▶ TASK TO COMPLETE:
Retype only the lines at the head of the records, first through the one with "The table is", exactly as written.

▶ DATA TO EXAMINE:
(* ===== verification/Prelude.v ===== *)
(** * MaidSafe-Routing: a verification development

    This library models the C++ sources of the repository as Rocq functions and
    proves what they promise.  A function of the source is a definition of the
    same name (with a prefix where two classes share a name), a class is a
    record of its fields, an enumeration is an inductive type.  Everything is
    executable, so the examples at the end of the files evaluate.

    ** The program and the files

    A routing node keeps connections to other nodes, orders them by XOR distance
    to itself, and accepts a message from a group only when a quorum of its
    members signed it.  From the bottom up ([S] is [src/src/maidsafe/routing],
    [I] is [src/include/maidsafe/routing]):

    - [Prelude]: outcomes of C++ code ([outcome]: a value, an exception, a
      failed assertion, undefined behaviour), state-changing code ([prog], which
      keeps the state on every exit), the build mode that decides what [assert]
      does, and the [ends] logic for such code.
    - [CppStd]: what is used of the C++ standard library: [std::map] as a list
      of pairs sorted by its comparator, [std::sort], comparisons of [std::tie],
      maps whose order is not observed, and buffers a datagram is received into,
      which hold as much of it as fits.
    - [Identity], [Types]: what comes from maidsafe-common, passport and asio as
      classes with laws, with a concrete instance (512-bit XOR metric, a toy
      signature scheme) for the witnesses; the types of [I/types.h],
      [I/node_info.h], [I/source_address.h], [I/endpoint_pair.h], [I/contact.h].
    - [RoutingTable], [RoutingTableFacts], [RoutingTableProps]:
      [S/routing_table.h], [.cc].  The table is strictly sorted by closeness,
      bounded and without us in every reachable state; [AddNode] keeps the close
      group, drops only contacts outside it, and does what [CheckNode] predicts;
      [TargetNodes] returns the close group or the closest contacts.
    - [GrownTable], [RoutingPaths]: tables that are offered contacts, and many of
      them together.  The close group is exactly that of all contacts ever
      offered, and no bucket that has a contact is emptied; so, when each table
      got a contact of each bucket early on, [TargetNodes] leads from any node to
      any other within as many hops as an identity has bits, and to the node
      closest to any address.
    - [Accumulator], [AccumulatorProps]: [S/accumulator.h], with the list nodes
      of the LRU order and the iterators into it.  It refines an abstract
      ordered list with expiry; the quorum counts every sender once.
      [PartStore] is the interface through which the sentinel changes an
      accumulator, a class with laws that the accumulator satisfies.
    - [MessageHeader], [Codec], [ConcreteIO], [Messages]: [S/message_header.h],
      [S/utils.h], [S/messages/].  Archives are pairs of an encoder and a
      decoder; every message class is read back as it was written, with its
      endpoints as [load] makes them.
    - [Sentinel], [SentinelFacts], [SentinelProps], [SentinelLiveness],
      [SentinelOnce]: [S/sentinel.h], [.cc].  [SentinelFacts] is the specification.  A message
      of a group that is returned is backed by a quorum of distinct senders whose
      signatures were verified with keys of the responses of a quorum of nodes, one of a single
      node by its signature and such a key; and a message of a group of which a
      quorum is honest gets through, in whatever order its parts and the keys
      arrive within twenty minutes, when all reported keys are right and no part
      claims to be an account transfer, as does the message of a node whose key
      is reported after it.  Each return of a message of a group uses
      up a quorum of parts, so it is not repeated.
    - [SentinelAgreement], [SentinelAccounts]: two sentinels do not accept
      different payloads for a message, as two quorums share honest members; the
      accounts of a transfer are merged.  Examples show that what this assumes of
      the keys and signatures is needed, and not ensured by the code.
    - [ConnectionManager], [ConnectionManagerProps]: [S/connection_manager.h],
      [.cc], [S/peer_node.h].  The operations under way are part of the state
      and complete in any order with any result; the invariant of the peers
      holds in every reachable state, and only the expected identity is
      connected.
    - [AsyncQueue], [AsyncExchange]: [S/async_queue.h], [S/async_exchange.h].
      The queue is first in, first out in any interleaving; an exchange calls
      its handler once whichever operation completes first.
    - [Connections], [ConnectionsProps]: [S/connections.h].  Posted lambdas and
      completion handlers are tasks that run in any order; no handler is called
      twice, none is lost but those of an exchange that brings no identity, and
      received messages are delivered in order.
      [ConnectionsWatch]: a connection a handler was told of is received from until
      its end has been reported, once.
    - [RoutingNode], [RoutingNodeProps]: [I/routing_node.h].  Whatever bytes
      arrive, handling them is never undefined and leaves the peers alone; a
      message is handled once; the authority of a node is given case by case;
      its replies pass the check of the sentinel.
    - [NodeSentinel]: the node, the codecs and the sentinel together: a reply to
      [Connect] gets through a sentinel, replies to [FindGroup] never would.
    - [NodeSystem], [NodeSystemProps]: a node in operation, from construction to
      destruction, with the lambdas posted to its two io_services, the
      completions of its connection manager and the calls of the derived class:
      nothing undefined happens before the destructor, and a peer is received
      from once.
    - [AccountTransferInfo]: [I/account_transfer_info.h], [S/...cc].
    - [BootstrapHandler]: [S/bootstrap_handler.h], [.cc], over a database that is
      a parameter: contacts that replace the stored ones are read back.
    - [Client], [ClientProps]: [I/client.h], [S/client.cc].  A message is noted
      once; no request of a client ever calls its handler.  [Get] has no definition,
      as it calls a constructor that does not exist and cannot be instantiated.
    - [ConnectionsSafety]: the tasks of [Connections] meet no failed assertion
      and nothing undefined as long as endpoints are not taken over.
    - [Conversation]: two [Connections] objects with a network between them:
      what one sends is what the handlers of the other receive, in order.
    - [Handshake]: two connection managers and the exchange between them, from
      the connection to the first object received.
    - [NodesMeet]: two whole nodes from their construction to the point where each
      has the other as a peer and has told its derived class.

    The command line tools under [S/tools]:

    - [CppString]: what they use of [std::string], streams, [atoi] and
      [boost::tokenizer], with the widths of the numbers read.
    - [ToolEnv]: code that may wait for ever ([waiting]), conversions between
      integer types, and the classes for what the tools call: the test node
      ([GenericNodeOps]), key chains, random data, files, and the answers that
      arrive after a message is sent or while its sender waits, spurious wake-ups
      included ([ArrivalOps]).
    - [SharedResponse]: [S/tools/shared_response.h], [.cc].
    - [Commands]: [S/tools/commands.h], [.cc], the shell of the test node, with
      the functors it gives to the node.  [CommandsFacts] is a logic for what a
      command leaves alone ([stays]).  [CommandsProps]: the loop of a session
      ends at [exit] only.  [CommandsSending]: the
      nodes expected to respond, the pause, and that a reply is counted for the
      node that sent it.  [Answers], [PerformanceTest], [SendMessagesProps]:
      when every message gets its answers the sender is woken, and the commands
      that send return.  [CommandsEdge]: the peer endpoint, and what goes wrong
      with some settings.
    - [CreateBootstrap]: [S/tools/create_bootstrap.cc], the menu on the lines
      typed: it stops at 0, and a list written to a file is read back.
    - [ToolsMain]: [S/tools/routing_node.cc] and [S/tools/key_helper.cc] from the
      parsed options on: a session is started with checked options only, and the
      keys one program writes are those the other loads.
    - [ToolConcrete], [ToolWitness]: a node that answers everything, files in
      memory, and the theorems about the tools applied to them.

    A node uses the connection manager, the message codecs, the sentinel's
    types and an LRU cache; the sentinel uses four accumulators; the connection
    manager and [Connections] exchange identities with [AsyncExchange].  The
    files with [Props] in their name hold the theorems that are stated of whole
    components; a theorem that is numbered ([C1], [C2], ...) is a property of
    the development, and the module at the end of its file applies it to a
    concrete state.

    ** Parameters

    Code that is not in the repository is never defined here, it is a class
    with laws that say what its documentation does: identities and the XOR
    order ([IdentityOps]), keys and signatures ([CryptoOps], [FobOps]), asio
    endpoints ([EndpointOps]), cereal archives ([ArchiveOps]), the LRU cache
    ([LruCacheOps]), the SQLite table ([DatabaseOps]), [Merge] of accounts
    ([AccountOps]), and what the tools use ([AddressText], [KeyOps],
    [GenericNodeOps], [ToolOps], [ArrivalOps], [FileOps], [KeyFileOps]).  Each class with laws has an instance that satisfies them.
    Readings of a clock are arguments, one for each reading.

    ** Bounds

    [Accumulator.expire_loop] has fuel, the length of the order plus one, of
    which each round but the last uses up an entry; [BootstrapHandler.insert_loop]
    has the number of contacts.  Running out of fuel would be [Undefined], and
    the theorems say that the functions return.  [MessageId] is an integer that
    wraps at [2 ^ 32]; ports, sizes and tags have their range as a condition
    where they are archived.  Buffers have the sizes of the source; a datagram
    that does not fit is cut, and theorems that say it arrives complete have its
    size as a condition.

    In the tools, [performance_rounds] is 13, one more than the rounds the test
    makes, which [RunPerformanceTest_rounds] proves to be enough; the fuel of
    [run_loop] and [main_loop] is the number of lines handled, and the theorems
    give how much is enough; [to_string] has the ten digits of a [uint32_t].
    Numbers keep the width of their C++ type: unsigned ones wrap, overflow of
    signed ones and division by zero are [Undefined].

    ** What is not modelled

    Mutexes and threads: a function that locks is one atomic step, and the
    io_service runs one handler at a time.  crux sockets and acceptors: what an
    operation completes with is arbitrary, except in [Conversation], where the
    datagrams of a connection arrive complete and in order.  Logging.  The templates of asio's
    completion tokens.  [RoutingNode]'s bootstrap code and [S/routing_node.cc],
    which are commented out.  Of the tools: the parsing of the command line by
    boost, prompts and the echo of the terminal, the texts of exceptions, and the
    time that pauses take; the answers to a message are run one at a time, and
    those that come in after their sender stopped waiting (a spurious wake-up can
    make it) are left out.
    [Commands::Validate] compares with [Address ()] where a parameter hides the
    type; it is read as the default address.

    The forwarding of messages is modelled as the code has it, where [GetTarget]
    of the connection manager is empty and nothing is sent on; [RoutingPaths] is
    about [RoutingTable::TargetNodes], which nothing calls at present.  Nodes that
    leave a network are not part of it.  The lines of the sources no definition
    refers to are declarations, deleted functions, comments and what is listed
    here. *)

From stdpp Require Export sorting.
From stdpp Require Export prelude.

▶ OUTPUT BELOW:
(* ===== verification/Prelude.v ===== *)
(** * MaidSafe-Routing: a verification development

    This library models the C++ sources of the repository as Rocq functions and
    proves what they promise.  A function of the source is a definition of the
    same name (with a prefix where two classes share a name), a class is a
    record of its fields, an enumeration is an inductive type.  Everything is
    executable, so the examples at the end of the files evaluate.

    ** The program and the files

    A routing node keeps connections to other nodes, orders them by XOR distance
    to itself, and accepts a message from a group only when a quorum of its
    members signed it.  From the bottom up ([S] is [src/src/maidsafe/routing],
    [I] is [src/include/maidsafe/routing]):

    - [Prelude]: outcomes of C++ code ([outcome]: a value, an exception, a
      failed assertion, undefined behaviour), state-changing code ([prog], which
      keeps the state on every exit), the build mode that decides what [assert]
      does, and the [ends] logic for such code.
    - [CppStd]: what is used of the C++ standard library: [std::map] as a list
      of pairs sorted by its comparator, [std::sort], comparisons of [std::tie],
      maps whose order is not observed, and buffers a datagram is received into,
      which hold as much of it as fits.
    - [Identity], [Types]: what comes from maidsafe-common, passport and asio as
      classes with laws, with a concrete instance (512-bit XOR metric, a toy
      signature scheme) for the witnesses; the types of [I/types.h],
      [I/node_info.h], [I/source_address.h], [I/endpoint_pair.h], [I/contact.h].
    - [RoutingTable], [RoutingTableFacts], [RoutingTableProps]:
      [S/routing_table.h], [.cc].  The table is strictly sorted by closeness,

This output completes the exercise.